Et que l’on se rassure (si besoin),
le recueil de sept titres, dans ses rythmes imparables, son orientation
physique, voire ludique, ne cède en rien à ce sentiment prégnant de nuit posée
sur le jour, entre salut, chemin perdu, méconnaissance (de soi, de l’autre),
départ nocturne, jour prochain et foi (en soi, dans le monde), afin de conjurer
la tentation du suicide (celui, irréparable, de l’âme).
La reformulation des items du disque virtuel pourrait laisser
penser à un ouvrage dépressif, alors que l’on en retire une envie de vivre, de
partir, de bouger, tout au moins de danser, d’étreindre (puissance populaire
d’un art « mineur » à réconcilier, brièvement, avec l’humanité).
Mais cet article, au-delà d’un simple
salut insulaire (que l’on nous reproche d’autres choses que l’esprit « communautaire »,
la solidarité « de clocher », en dépit de notre attachement
sentimental et mythique pour cette île, pour le Sud natal, méditerranéen,
portuaire, sa lumière sans pareille, sa douleur extatique, admirablement décrits
par Camus ou Albert Londres), se voulait, se voudrait, la célébration d’une
difficulté à respirer transcendée en capacité à inspirer (double acception du terme, bien sûr), à inciter à relever
la tête, composer un morceau, se saisir d’un micro, avec cette inconscience,
cette assurance, d’une « fille » en jean assise sur un bord de canapé au côté d’une « brochette »

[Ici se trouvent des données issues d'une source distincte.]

(* ===== verification/RequestBatch.v ===== *)
(** How the Java service has a batch of requests answered:
    src/service/src/main/java/org/whispersystems/contactdiscovery/enclave/SgxEnclave.java (SgxsdBatch)
    and requests/RequestManager.java (processBatch). *)
From S2P Require Import Prelude Client JniEnclave Java RequestQueue.
From Stdlib Require Import String ZArith List Lia Bool.
From stdpp Require Import gmap.
Import Java RequestQueue.
Open Scope Z_scope.
Open Scope java_scope.

Module RequestBatch.

(** SgxsdMessage.java: its arrays. *)
Record SgxsdMessage : Type := { msg_data : list Z; msg_iv : list Z; msg_mac : list Z }.

(** The response that is made of a reply; the client gets its bytes. *)
Definition discovery_response (requestId : list Z) (m : SgxsdMessage) : Client.DiscoveryResponse :=
  {| Client.resp_requestId := requestId; Client.resp_data := JniEnclave.jni_array_to_vec (msg_data m);
     Client.resp_iv := JniEnclave.jni_array_to_vec (msg_iv m); Client.resp_mac := JniEnclave.jni_array_to_vec (msg_mac m) |}.

(** [callArgs] of [add]. *)
Definition callArgs (envelope : SgxsdMessage) (requestId : list Z) (query : SgxsdMessage) (queryPhoneCount : Z) (queryCommitment : list Z)
  : JniEnclave.NativeServerCallArgs :=
  {| JniEnclave.n_query_phone_count := queryPhoneCount;
     JniEnclave.n_query_data := Some (msg_data query); JniEnclave.n_query_iv := Some (msg_iv query); JniEnclave.n_query_mac := Some (msg_mac query);
     JniEnclave.n_query_commitment := Some queryCommitment;
     JniEnclave.n_msg_data := Some (msg_data envelope); JniEnclave.n_msg_iv := Some (msg_iv envelope); JniEnclave.n_msg_mac := Some (msg_mac envelope);
     JniEnclave.n_pending_request_id := Some requestId |}.

(** What [processBatch] makes of a request and its envelope: the array of each of the byte strings. *)
Definition envelopeMessage (env : Client.DiscoveryRequestEnvelope) : SgxsdMessage :=
  {| msg_data := JniEnclave.slice_to_jni_array (Client.env_data env); msg_iv := JniEnclave.slice_to_jni_array (Client.env_iv env);
     msg_mac := JniEnclave.slice_to_jni_array (Client.env_mac env) |}.
Definition queryMessage (req : Client.DiscoveryRequest) : SgxsdMessage :=
  {| msg_data := JniEnclave.slice_to_jni_array (Client.req_data req); msg_iv := JniEnclave.slice_to_jni_array (Client.req_iv req);
     msg_mac := JniEnclave.slice_to_jni_array (Client.req_mac req) |}.
Definition native_args (req : Client.DiscoveryRequest) (env : Client.DiscoveryRequestEnvelope) : JniEnclave.NativeServerCallArgs :=
  callArgs (envelopeMessage env) (JniEnclave.slice_to_jni_array (Client.env_requestId env)) (queryMessage req) (Client.addressCount req)
    (JniEnclave.slice_to_jni_array (Client.commitment req)).

(** What the batch is built on: the enclave with its state, the native methods, which may throw and
    complete futures, known by their number in the batch, and [DirectoryManager.borrow], which gives the
    handle of the directory or throws. *)
Class Natives (W : Type) := {
  enclaveState : W -> option Z;
  killEnclave : W -> W;
  nativeServerStart : Z -> Z -> Z -> W -> option throwable * W;
  nativeServerCall : Z -> Z -> JniEnclave.NativeServerCallArgs -> nat -> W -> option throwable * list (nat * outcome SgxsdMessage) * W;
  nativeServerStop : Z -> Z -> Z -> W -> option throwable * list (nat * outcome SgxsdMessage) * W;
  borrow : W -> outcome Z * W }.

(** A stage that [add] returned: its outcome, and the response, with the id of the request, that
    [processBatch] completes with it. *)
Record stage : Type := { done : option (outcome SgxsdMessage); dependent : option (nat * list Z) }.

Record SgxsdBatch : Type := {
  stateHandle : Z; maxPhoneCount : Z; batchFuture : option throwable; phoneCount : Z; processed : bool; stages : list stage }.

Definition SGX_ERROR_INVALID_PARAMETER : Z := 0x0002.
Definition SGX_ERROR_ENCLAVE_LOST : Z := 0x0004.
Definition SGX_ERROR_INVALID_STATE : Z := 0x0005.
Definition SGX_ERROR_ENCLAVE_CRASHED : Z := 0x1006.
Definition SGX_ERROR_INVALID_ENCLAVE : Z := 0x2001.
Definition SGX_ERROR_INVALID_ENCLAVE_ID : Z := 0x2002.
Definition SGX_ERROR_MAC_MISMATCH : Z := 0x3001.
Definition SGXSD_ERROR_PENDING_REQUEST_NOT_FOUND : Z := 0x10001.
Definition SABD_ERROR_INVALID_REQUEST_SIZE : Z := 0x20001.

Definition convertSgxException (t : throwable) : throwable :=
  match t with
  | SgxException _ code =>
      if code <=? MAX_VALUE then
        let code := int code in
        if code =? SGXSD_ERROR_PENDING_REQUEST_NOT_FOUND then NoSuchPendingRequestException
        else if code =? SABD_ERROR_INVALID_REQUEST_SIZE then InvalidRequestSizeException
        else if code =? SGX_ERROR_MAC_MISMATCH then AEADBadTagException
        else if code =? SGX_ERROR_INVALID_PARAMETER then IllegalArgumentException
        else if code =? SGX_ERROR_INVALID_STATE then IllegalStateException
        else t
      else t
  | _ => t
  end.

(** The function given to [exceptionally] in [add]. *)
Definition converted (c : outcome SgxsdMessage) : outcome SgxsdMessage :=
  match c with Returned m => Returned m | Thrown t => Thrown (convertSgxException t) end.

(** * Futures *)

Abbreviation responses_t := (gmap nat (outcome Client.DiscoveryResponse)).

(** A future completes once. *)
Definition complete_response (r : nat) (o : outcome Client.DiscoveryResponse) (m : responses_t) : responses_t :=
  match m !! r with Some _ => m | None => <[r := o]> m end.

(** [thenApply] and [exceptionally] of [processBatch]. *)
Definition answer (requestId : list Z) (c : outcome SgxsdMessage) : outcome Client.DiscoveryResponse :=
  match c with Returned m => Returned (discovery_response requestId m) | Thrown t => Thrown t end.

Definition notify (d : option (nat * list Z)) (c : outcome SgxsdMessage) (m : responses_t) : responses_t :=
  match d with Some (r, requestId) => complete_response r (answer requestId c) m | None => m end.

Definition settle (c : outcome SgxsdMessage) (s : stage) (m : responses_t) : stage * responses_t :=
  match done s with
  | Some _ => (s, m)
  | None => ({| done := Some c; dependent := dependent s |}, notify (dependent s) c m)
  end.

Fixpoint settle_all (c : outcome SgxsdMessage) (l : list stage) (m : responses_t) : list stage * responses_t :=
  match l with
  | [] => ([], m)
  | s :: l => let '(s, m) := settle c s m in let '(l, m) := settle_all c l m in (s :: l, m)
  end.

(** * The batch *)

Section Batch.
Context {W : Type} {HN : Natives W}.

Record env : Type := { world : W; responses : responses_t; batch : SgxsdBatch }.

Abbreviation M := (M env).

(** [try { m } catch (SgxException ex) { h }]. *)
Definition catch_sgx {A} (m : M A) (h : string -> Z -> M A) : M A :=
  fun e => match m e with (Thrown (SgxException name code), e) => h name code e | r => r end.

(** [try (resource) { m }] with [close] of the resource. *)
Definition try_with {A} (m : M A) (close : M unit) : M A :=
  fun e => match m e with
  | (Returned a, e) => match close e with (Returned _, e) => (Returned a, e) | (Thrown t, e) => (Thrown t, e) end
  | (Thrown t, e) => (Thrown t, snd (close e))
  end.

Definition get_batch : M SgxsdBatch := fun e => (Returned (batch e), e).
Definition put_batch (b : SgxsdBatch) : M unit := fun e => (Returned tt, {| world := world e; responses := responses e; batch := b |}).
Definition on_world {A} (f : W -> outcome A * W) : M A :=
  fun e => let '(r, w) := f (world e) in (r, {| world := w; responses := responses e; batch := batch e |}).

Definition with_stages (l : list stage) (b : SgxsdBatch) : SgxsdBatch :=
  {| stateHandle := stateHandle b; maxPhoneCount := maxPhoneCount b; batchFuture := batchFuture b; phoneCount := phoneCount b;
     processed := processed b; stages := l |}.

(** The future of number [i] completes. *)
Definition complete_future (i : nat) (c : outcome SgxsdMessage) (e : env) : env :=
  match stages (batch e) !! i with
  | None => e
  | Some s =>
      let '(s, m) := settle (converted c) s (responses e) in
      {| world := world e; responses := m; batch := with_stages (<[i := s]> (stages (batch e))) (batch e) |}
  end.

Definition complete_futures (events : list (nat * outcome SgxsdMessage)) (e : env) : env :=
  fold_left (fun e event => complete_future (fst event) (snd event) e) events e.

(** [batchFuture.completeExceptionally]: it also completes the stages that are not complete. *)
Definition completeExceptionally (t : throwable) : M unit :=
  fun e =>
    match batchFuture (batch e) with
    | Some _ => (Returned tt, e)
    | None =>
        let b := batch e in
        let '(l, m) := settle_all (Thrown t) (stages b) (responses e) in
        (Returned tt, {| world := world e; responses := m;
          batch := {| stateHandle := stateHandle b; maxPhoneCount := maxPhoneCount b; batchFuture := Some t; phoneCount := phoneCount b;
                      processed := processed b; stages := l |} |})
    end.

(** [killEnclave] or an exception of another class. *)
Definition handleSgxException (code : Z) : M unit :=
  if code <=? MAX_VALUE then
    let code := int code in
    if code =? SGX_ERROR_INVALID_PARAMETER then throw IllegalArgumentException
    else if code =? SGX_ERROR_INVALID_STATE then throw IllegalStateException
    else if (code =? SGX_ERROR_ENCLAVE_LOST) || (code =? SGX_ERROR_ENCLAVE_CRASHED)
            || (code =? SGX_ERROR_INVALID_ENCLAVE) || (code =? SGX_ERROR_INVALID_ENCLAVE_ID)
    then on_world (fun w => (Returned tt, killEnclave w))
    else ret tt
  else ret tt.

Definition getEnclaveState : M Z :=
  on_world (fun w => (match enclaveState w with Some id => Returned id | None => Thrown (SgxException "enclave_dead" 0) end, w)).

(** The call in the constructor, and the constructor. *)
Definition start_server (threadNo maxBatchSize : Z) : M unit :=
  catch_sgx
    (let! id := getEnclaveState in
     on_world (fun w => let '(t, w) := nativeServerStart id threadNo maxBatchSize w in (match t with None => Returned tt | Some t => Thrown t end, w)))
    (fun name code => handleSgxException code ;; throw (SgxException name code)).
Definition newBatch (threadNo maxBatchSize : Z) : M unit :=
  put_batch {| stateHandle := threadNo; maxPhoneCount := maxBatchSize; batchFuture := None; phoneCount := 0; processed := false; stages := [] |} ;;
  start_server threadNo maxBatchSize.

(** The native call of [add]: what it throws, and the outcome of the future of this call if the call
    completes it. *)
Definition call (args : JniEnclave.NativeServerCallArgs) (future : nat) : M (option throwable * option (outcome SgxsdMessage)) :=
  fun e =>
    match enclaveState (world e) with
    | None => (Returned (Some (SgxException "enclave_dead" 0), None), e)
    | Some id =>
        let '(t, events, w) := nativeServerCall id (stateHandle (batch e)) args future (world e) in
        let own := match List.find (fun event => (fst event =? future)%nat) events with Some (_, c) => Some c | None => None end in
        (Returned (t, own), complete_futures events {| world := w; responses := responses e; batch := batch e |})
    end.

(** The [catch] of [add]: an exception completes the future unless the call has. *)
Definition caught (thrown : option throwable) (own : option (outcome SgxsdMessage)) : M (option (outcome SgxsdMessage)) :=
  match thrown with
  | None => ret own
  | Some (SgxException name code) => handleSgxException code ;; ret (Some (default (Thrown (SgxException name code)) own))
  | Some t => throw t
  end.

Definition add (envelope : SgxsdMessage) (requestId : list Z) (query : SgxsdMessage) (queryPhoneCount : Z) (queryCommitment : list Z) : M nat :=
  let! b := get_batch in
  if processed b then throw IllegalStateException
  else if int (maxPhoneCount b - phoneCount b) <? queryPhoneCount then throw IllegalArgumentException
  else
    let future := length (stages b) in
    let! (thrown, own) := call (callArgs envelope requestId query queryPhoneCount queryCommitment) future in
    let! own := caught thrown own in
    let! b := get_batch in
    let done := match batchFuture b with Some t => Some (Thrown t) | None => option_map converted own end in
    put_batch {| stateHandle := stateHandle b; maxPhoneCount := maxPhoneCount b; batchFuture := batchFuture b;
                 phoneCount := int (phoneCount b + queryPhoneCount); processed := processed b;
                 stages := stages b ++ [{| done := done; dependent := None |}] |} ;;
    ret future.

Definition process (directoryMapNative : option Z) : M unit :=
  let! b := get_batch in
  if processed b then throw IllegalStateException
  else
    put_batch {| stateHandle := stateHandle b; maxPhoneCount := maxPhoneCount b; batchFuture := batchFuture b; phoneCount := phoneCount b;
                 processed := true; stages := stages b |} ;;
    catch_sgx
      (let! id := getEnclaveState in
       fun e =>
         let '(t, events, w) := nativeServerStop id (stateHandle b) (default 0 directoryMapNative) (world e) in
         (match t with None => Returned tt | Some t => Thrown t end,
          complete_futures events {| world := w; responses := responses e; batch := batch e |}))
      (fun name code =>
        completeExceptionally (convertSgxException (SgxException name code)) ;;
        handleSgxException code ;;
        throw (SgxException name code)) ;;
    completeExceptionally (SgxException "reply_missing" 0).

Definition close : M unit :=
  let! b := get_batch in
  if processed b then ret tt
  else completeExceptionally (SgxException "batch_closed" 0) ;; process None.

(** * RequestManager *)

(** [thenApply] and [exceptionally] on the stage of number [i]. *)
Definition then_complete (i : nat) (response : nat) (requestId : list Z) : M unit :=
  fun e =>
    match stages (batch e) !! i with
    | None => (Returned tt, e)
    | Some s =>
        (Returned tt,
         {| world := world e;
            responses := match done s with Some c => complete_response response (answer requestId c) (responses e) | None => responses e end;
            batch := with_stages (<[i := {| done := done s; dependent := Some (response, requestId) |}]> (stages (batch e))) (batch e) |})
    end.

Fixpoint envelope_for (hostId : string) (envelopes : list (string * Client.DiscoveryRequestEnvelope)) : option Client.DiscoveryRequestEnvelope :=
  match envelopes with
  | [] => None
  | (k, e) :: envelopes => if String.eqb k hostId then Some e else envelope_for hostId envelopes
  end.

Context (LOCAL_ENCLAVE_HOST_ID : string).

(** The loop over the requests. *)
Fixpoint add_all (requests : list PendingRequest) : M unit :=
  match requests with
  | [] => ret tt
  | r :: requests =>
      let req := body (request r) in
      match envelope_for LOCAL_ENCLAVE_HOST_ID (Client.envelopes req) with
      | None => throw NullPointerException
      | Some env =>
          let requestId := Client.env_requestId env in
          let! i := add (envelopeMessage env) (JniEnclave.slice_to_jni_array requestId) (queryMessage req) (count r)
                      (JniEnclave.slice_to_jni_array (Client.commitment req)) in
          then_complete i (response r) requestId ;;
          add_all requests
      end
  end.

Definition batch_size (requests : list PendingRequest) : Z := fold_left (fun n r => int (n + count r)) requests 0.

(** The outer [try], and the method. *)
Definition attempt (threadId : Z) (requests : list PendingRequest) : M unit :=
  newBatch threadId (batch_size requests) ;;
  try_with (add_all requests ;; (let! directoryMap := on_world borrow in process (Some directoryMap))) close.
Definition processBatch (threadId : Z) (requests : list PendingRequest) (e : env) : env :=
  match attempt threadId requests e with
  | (Returned _, e) => e
  | (Thrown t, e) =>
      {| world := world e; responses := fold_left (fun m r => complete_response (response r) (Thrown t) m) requests (responses e); batch := batch e |}
  end.

End Batch.

End RequestBatch.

de « mâles » enthousiastes (description d’un passage, sans parapluie R’n’B, sur une chaîne
locale).
La chanteuse utilise trois fois
l’impératif – ne m’oublie pas, respire, viens – et se dit victime d’une
hantise, s’interroge sur ce qu’importe une erreur favorite ou la découverte
d’un foyer, croit aux garçons, au bon moment magnétique, récits d’amour et de
désamour enfin rafraîchis, contés avec une grande et furieuse douceur.
Elle se livre, nous délivre, durant
trois minutes en moyenne, courtes et « en boucle », du poids multiple
qui nous empêche, au quotidien, en public et en privé, de remplir nos poumons
d’un air vicié mais vital, de plonger dans notre intériorité en aventure heuristique, en ressourcement musical, moral, esthétique et politique (aucun
créateur ne produit dans l’abstrait, hors d’une société, d’un temps donnés).

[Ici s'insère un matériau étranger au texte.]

Lemma remove_spec : (0 < n)%nat -> exists r es' us', remove_from_buffer es us k = Some (r, es', us') /\ removed r es' us'.
Proof.
  intros Hn. unfold remove_from_buffer. rewrite (proj2 (Nat.eqb_eq n (length us))) by apply Hok. cbn [negb]. destruct (hash_home Hn) as [-> Hq].
  destruct (decide (is_Some (table es us !! k))) as [Hin|Hout].
  - pose proof (proj1 (table_stored es us k Hok Hk Hl) Hin) as [i Hi]. destruct (tb_reach _ _ Hok i s Hi live_s) as (d & Hd & Hp & Hb).
    rewrite (match_finds q i d) by assumption. eexists _, _, _. split; [reflexivity|].
    assert (Hok' : table_ok (<[i := DELETED_E164]> es) (<[i := FREE_UUID]> us)).
    { apply update_ok with (y := s); trivial; [discriminate|unfold in_range, DELETED_E164; lia|split; unfold in_range; cbn; lia|discriminate]. }
    split; [exact Hok'| |apply length_insert|now rewrite bool_decide_eq_true_2|].
    + rewrite (update_delete es us Hok i DELETED_E164 s FREE_UUID Hi Hok' eq_refl live_s). now rewrite swap_swap.
    + pose proof (used_insert es i DELETED_E164 s Hi) as Hu. rewrite (proj2 (Z.eqb_neq s FREE_E164)) in Hu by (apply live_not_free, live_s).
      change (DELETED_E164 =? FREE_E164) with false in Hu. lia.
  - assert (Hno : forall i, es !! i <> Some s) by (intros i Hi; apply Hout, table_stored; trivial; now exists i).
    rewrite (match_misses q Hq Hno). eexists _, _, _. split; [reflexivity|].
    split; trivial; [|now rewrite bool_decide_eq_false_2]. symmetry. apply delete_id. now apply eq_None_not_Some.
Qed.

End Key.

End DirectoryTable.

La chère (et inconnue de visu, mais ressentie dans notre corps
entier, notre esprit éveillé, via
l’oreille, avec cette bouleversante proximité du son, d’un assemblage de belles chansons éclairant les ténèbres, réelles ou symboliques, en phares miniatures,
en balises de survie sur l’océan de la solitude, de l’exil, de la mort) Joan,
n’en doutons pas, doit côtoyer dans son métier quelques obscurités, se
confronter à la « réalité » dans sa vraie « noirceur », pas
celle de la pose gothique ou horrifique (vous disais-je, Mademoiselle, que
j’apprécie cependant le cinéma dit d’horreur, que j’écris sur vos notes et lyrics en cinéphile amateur de bossa, de soul, de pop, de « BO »

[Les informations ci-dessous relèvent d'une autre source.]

(* ===== verification/DirectoryService.v ===== *)
(** The enclave with the directory of the host: the buffers that [server_stop] passes to the enclave
    are the map that was committed, and a client is answered from it. *)
From S2P Require Import Prelude Codec SgxsdCrypto Threads Sgxsd SgxsdSafety SgxsdSystem SgxsdProtocol SgxsdEntry Edge EdgeSafety Service SgxsdFfi HashLookup HashTable CdsLookup Cds CdsSafety CdsSpec DirectoryMap DirectoryTable DirectoryGrowth DirectorySpec DirectoryStream.
From Stdlib Require Import ZArith List Lia Bool.
From stdpp Require Import gmap.
Import Codec Threads Sgxsd SgxsdEntry Edge EdgeSafety SgxsdSafety SgxsdSystem SgxsdProtocol SgxsdCrypto Service HashLookup CdsLookup Cds CdsSafety CdsSpec InternalBuffers DirectoryTable DirectorySpec DirectoryStream.
Open Scope Z_scope.

Module DirectoryService.

#[local] Opaque br_enc64le br_dec64le br_enc64be br_dec64be.

(** * The buffers in memory *)

Section Memory.
Context {W : Type} {HM : HostMemory W}.

Lemma seq_from n m : seq n m = List.map (Nat.add n) (seq 0 m).
Proof.
  revert n. induction m as [|m IH]; intros n; [reflexivity|]. cbn [seq List.map]. rewrite Nat.add_0_r, (IH (S n)), (IH 1%nat), List.map_map. f_equal.
  apply List.map_ext. intros i. lia.
Qed.

Lemma peek_app w p a b : 0 <= a -> 0 <= b -> peek_bytes w p (a + b) = peek_bytes w p a ++ peek_bytes w (p + a) b.
Proof.
  intros Ha Hb. unfold peek_bytes, addresses. rewrite Z2Nat.inj_add, seq_app, !List.map_app by lia. f_equal.
  rewrite seq_from, !List.map_map. apply List.map_ext. intros i. f_equal. lia.
Qed.

Lemma peek_split w p a b l k : 0 <= a -> 0 <= b -> Z.of_nat (length l) = a -> peek_bytes w p (a + b) = l ++ k ->
  peek_bytes w p a = l /\ peek_bytes w (p + a) b = k.
Proof.
  intros Ha Hb Hl E. rewrite peek_app in E by assumption. apply app_inj_1 in E; [exact E|]. destruct (peek_blob w p a) as [L _]. lia.
Qed.

(** The enclave reads the slots. *)
Lemma directory_at_buffers w es : forall us p u, Forall (in_range 64) es -> Forall HashTable.uuid_ok us -> length es = length us ->
  peek_bytes w p (8 * Z.of_nat (length es)) = e164_bytes es -> peek_bytes w u (16 * Z.of_nat (length es)) = uuids_bytes us ->
  directory_at w p u (length es) = combine es us.
Proof.
  induction es as [|x es IH]; intros [|[y z] us] p u He Hu L Ep Eu; try discriminate; [reflexivity|]. injection L as L.
  apply Forall_cons in He as [Hx He]. apply Forall_cons in Hu as [[Hy Hz] Hu]. cbn [length directory_at combine fst snd] in *.
  replace (8 * Z.of_nat (S (length es))) with (8 + 8 * Z.of_nat (length es)) in Ep by lia.
  replace (16 * Z.of_nat (S (length es))) with (16 + 16 * Z.of_nat (length es)) in Eu by lia.
  destruct (peek_split w p 8 (8 * Z.of_nat (length es)) (br_enc64le x) (e164_bytes es) ltac:(lia) ltac:(lia) eq_refl Ep) as [Ep1 Ep2].
  destruct (peek_split w u 16 (16 * Z.of_nat (length es)) (uuid_bytes (y, z)) (uuids_bytes us) ltac:(lia) ltac:(lia) eq_refl Eu) as [Eu1 Eu2].
  rewrite (IH us) by assumption. f_equal. unfold entry_at. rewrite Ep1, Eu1. change firstn with (@take Z). change skipn with (@drop Z).
  change (uuid_bytes (y, z)) with (br_enc64le y ++ br_enc64le z). now rewrite take_8, drop_8, !dec64le_enc64le.
Qed.

End Memory.

(** * Looking a number up *)

Lemma lookup_from_absent es : forall us q r, (forall i, es !! i <> Some q) -> HashTable.lookup_from (combine es us) q r = r.
Proof.
  induction es as [|x es IH]; intros [|v us] q r H; try reflexivity. unfold HashTable.lookup_from. cbn [combine fold_left].
  destruct (Z.eqb_spec x q) as [->|_]; [now destruct (H 0%nat)|]. apply IH. intros i. exact (H (S i)).
Qed.

Lemma lookup_from_found es : forall us i q v r, es !! i = Some q -> us !! i = Some v -> (forall j, es !! j = Some q -> j = i) ->
  HashTable.lookup_from (combine es us) q r = v.
Proof.
  induction es as [|x es IH]; intros [|w us] i q v r Hq Hv Hu; try discriminate. unfold HashTable.lookup_from. cbn [combine fold_left]. destruct i as [|i].
  - injection Hq as ->. injection Hv as ->. rewrite Z.eqb_refl. apply lookup_from_absent. intros j Hj. now specialize (Hu (S j) Hj).
  - apply (IH us i); trivial. intros j Hj. specialize (Hu (S j) Hj). congruence.
Qed.

(** What the slots say of a number is what the map says. *)
Lemma lookup_table es us k : table_ok es us -> in_range 64 k -> live k = true ->
  HashTable.lookup (combine es us) (swap_bytes k) = from_option swap_uuid uuid_default (table es us !! k).
Proof.
  intros Ht Hk Hl. assert (Hls : live (swap_bytes k) = true) by now rewrite live_swap. destruct (table es us !! k) as [u|] eqn:E; cbn [from_option].
  - apply table_lookup in E as (i & x & v & Hx & Hv & Hlx & -> & ->); [|exact Ht]. pose proof (tb_keys _ _ Ht) as R. rewrite Forall_lookup in R.
    pose proof (tb_uuids _ _ Ht) as V. rewrite Forall_lookup in V. rewrite swap_swap, swap_swap_uuid by eauto.
    apply (lookup_from_found es us i); trivial. intros j Hj. now apply (tb_unique _ _ Ht j i x).
  - apply lookup_from_absent. intros i Hi. assert (is_Some (table es us !! k)) as [u Eu] by (apply table_stored; trivial; now exists i). congruence.
Qed.

(** * The answer to a client *)

(** A UUID as the client gets it, big-endian; zeros for a number that is not in the directory. *)
Definition wire_uuid (u : option uuid_t) : list Z := match u with Some u => br_enc64be (fst u) ++ br_enc64be (snd u) | None => zeros 16 end.

Lemma wire_bytes u : uuid_bytes (from_option swap_uuid uuid_default u) = wire_uuid u.
Proof. destruct u as [[x y]|]; [|reflexivity]. unfold uuid_bytes. cbn [from_option swap_uuid fst snd wire_uuid]. now rewrite !enc64le_swap. Qed.

(** The buffers that are served lie in the host's memory at these addresses. *)
Definition served_at {W} {HM : HostMemory W} (w : W) (d : DirectoryMap.DirectoryMap) (p u : Z) : Prop :=
  peek_bytes w p (8 * DirectoryMap.capacity d) = e164_bytes (e164s_buffer (DirectoryMap.serving d)) /\
  peek_bytes w u (16 * DirectoryMap.capacity d) = uuids_bytes (uuids_buffer (DirectoryMap.serving d)).

Section Answers.
Context {W : Type} {HM : HostMemory W} (d : DirectoryMap.DirectoryMap) (m : gmap Z uuid_t) (Hd : buffers_ok (DirectoryMap.serving d) m).
Context (w : W) (p u : Z) (b : sgxsd_server_terminate_args_t) (Eb : DirectoryMap.server_stop_args d p u = Some (Ok b)) (Hw : served_at w d p u).

(** The arguments of [server_stop] give the enclave the map. *)
Lemma served_lookup k : in_range 64 k -> live k = true ->
  HashTable.lookup (directory_of w b) (swap_bytes k) = from_option swap_uuid uuid_default (m !! k).
Proof.
  intros Hk Hl. destruct Hd as [Ht <- _ _ _]. destruct Hw as [Wp Wu]. unfold DirectoryMap.server_stop_args in Eb. destruct (negb _); [discriminate|].
  destruct (_ =? 0)%nat; [discriminate|]. injection Eb as <-. unfold directory_of. cbn [Edge.in_phones Edge.in_uuids Edge.in_phone_count]. rewrite Nat2Z.id.
  rewrite directory_at_buffers with (us := uuids_buffer (DirectoryMap.serving d)); [now apply lookup_table| | | |exact Wp|exact Wu]; apply Ht.
Qed.

Lemma served_answers ks us : Forall (fun k => in_range 64 k /\ live k = true) ks ->
  Forall2 (fun q x => q <> 0 -> x = HashTable.lookup (directory_of w b) q) (List.map swap_bytes ks) us ->
  concat (List.map uuid_bytes us) = concat (List.map (fun k => wire_uuid (m !! k)) ks).
Proof.
  revert us. induction ks as [|k ks IH]; intros us Hks H; inversion H as [|q x qs us' Hx H' E1 E2]; subst; [reflexivity|].
  apply Forall_cons in Hks as [[Hk Hl] Hks]. assert (swap_bytes k <> 0).
  { intros E0. pose proof (live_swap k Hk) as L. rewrite E0, Hl in L. discriminate L. }
  cbn [List.map concat]. rewrite (IH us' Hks H'), Hx, served_lookup by trivial. now rewrite wire_bytes.
Qed.

End Answers.

Section Client.
Context {W TargetInfo : Type} {HM : HostMemory W} (rdrand64_step : W -> bool * Z * W) (base limit : Z)
  (sgx_is_outside_enclave : Z -> Z -> Z) (stk : stack) (Hstk : stack_ok stk).
Context (Houtside : forall p n, in_range 64 p -> in_range 64 n -> sgx_is_outside_enclave p n = 1 -> outside_enclave base limit p n = true).
Context (Hbase : 0 <= base) (Hrd : forall w, same_memory w (snd (rdrand64_step w))).
Context (plat : @platform W TargetInfo) (Hplat : platform_ok plat) (hdr : sgxsd_msg_header_t) (Hhdr : blob 16 (mh_mac hdr)).
Abbreviation the_service := (Cds.cds_server rdrand64_step base limit sgx_is_outside_enclave stk).

(** A query for numbers of the directory, and the end of the batch. *)
Lemma directory_run fr handle s a header data size tag e msg st ks b key w1 d m p u
  (Hc : calling handle s a header data size e msg st) (He : requests s = [] /\ phones (query_phones s) = [])
  (Hv : verdict sgx_is_outside_enclave (world st) s a msg = inl (List.map swap_bytes ks)) (Hks : Forall (fun k => in_range 64 k /\ live k = true) ks)
  (Hd : buffers_ok (DirectoryMap.serving d) m) (Eb : DirectoryMap.server_stop_args d p u = Some (Ok b)) (Hm : served_at (world st) d p u)
  (Hb : host_directory sgx_is_outside_enclave b) (Hn : 1 <= Z.of_nat (length ks) <= 8192)
  (Eg : eval (generate rdrand64_step) (world st) = Some (Some key, w1))
  (Hs : forall i, (length (HashTable.sharing key (batch_order (List.map swap_bytes ks)) (List.map swap_bytes ks) i) <= 12)%nat) :
  exists st1, run (sgxsd_enclave_server_call plat the_service stk hdr fr (Some a) (Some header) (Some data) size tag handle) st =
      Done (SGX_SUCCESS, Some (splice data 0 (zeros (u32 size))), wiped_frame) st1 /\
    run (sgxsd_enclave_server_stop plat the_service stk hdr (Some b) handle) st1 =
    let '(status, w') := send plat hdr (sender (hkdf_prk e) tag) (concat (List.map (fun k => wire_uuid (m !! k)) ks)) w1 in
    Done status (set_world w' (stopped (Z.to_nat handle) st1)).
Proof.
  destruct (discovery_run rdrand64_step base limit sgx_is_outside_enclave stk Hstk Houtside Hbase Hrd plat Hplat hdr Hhdr fr handle s a header data size tag e msg st
    (List.map swap_bytes ks) b key w1 Hc He Hv Hb ltac:(now rewrite List.length_map) Eg Hs) as (st1 & us & E & Hus & E').
  exists st1. split; [exact E|]. now rewrite (served_answers d m Hd (world st) p u b Eb Hm ks us Hks Hus) in E'.
Qed.


End Client.

End DirectoryService.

and Co. ?) et la voici radieuse dans
sa tristesse mélodieuse, incitative, « résiliente ».
Une dernière correspondance avant de
terminer ce billet (très doux pour l’intéressée, espérons-le), Joan nous évoque
(en juvénile écho) la grande Chrissie Hynde – alors souhaitons-lui une
trajectoire similaire, dans les futures métamorphoses de son « projet »,
dans sa réussite au présent.
Quand l’univers oppresse, quand la
chair paraît si triste, et les livres désespérément tous lus (dixit Stéphane Mallarmé), et les films
infidèles au feu qui devrait nous brûler, il faut qu’une sirène nous retienne
par la main, nous évite la noyade, qu’elle parvienne, en étonnant miracle
laïque et lyrique, à rétablir l’horizon (des sentiments), à donner un sens
(provisoire, illusoire) à l’absurdité des biographies.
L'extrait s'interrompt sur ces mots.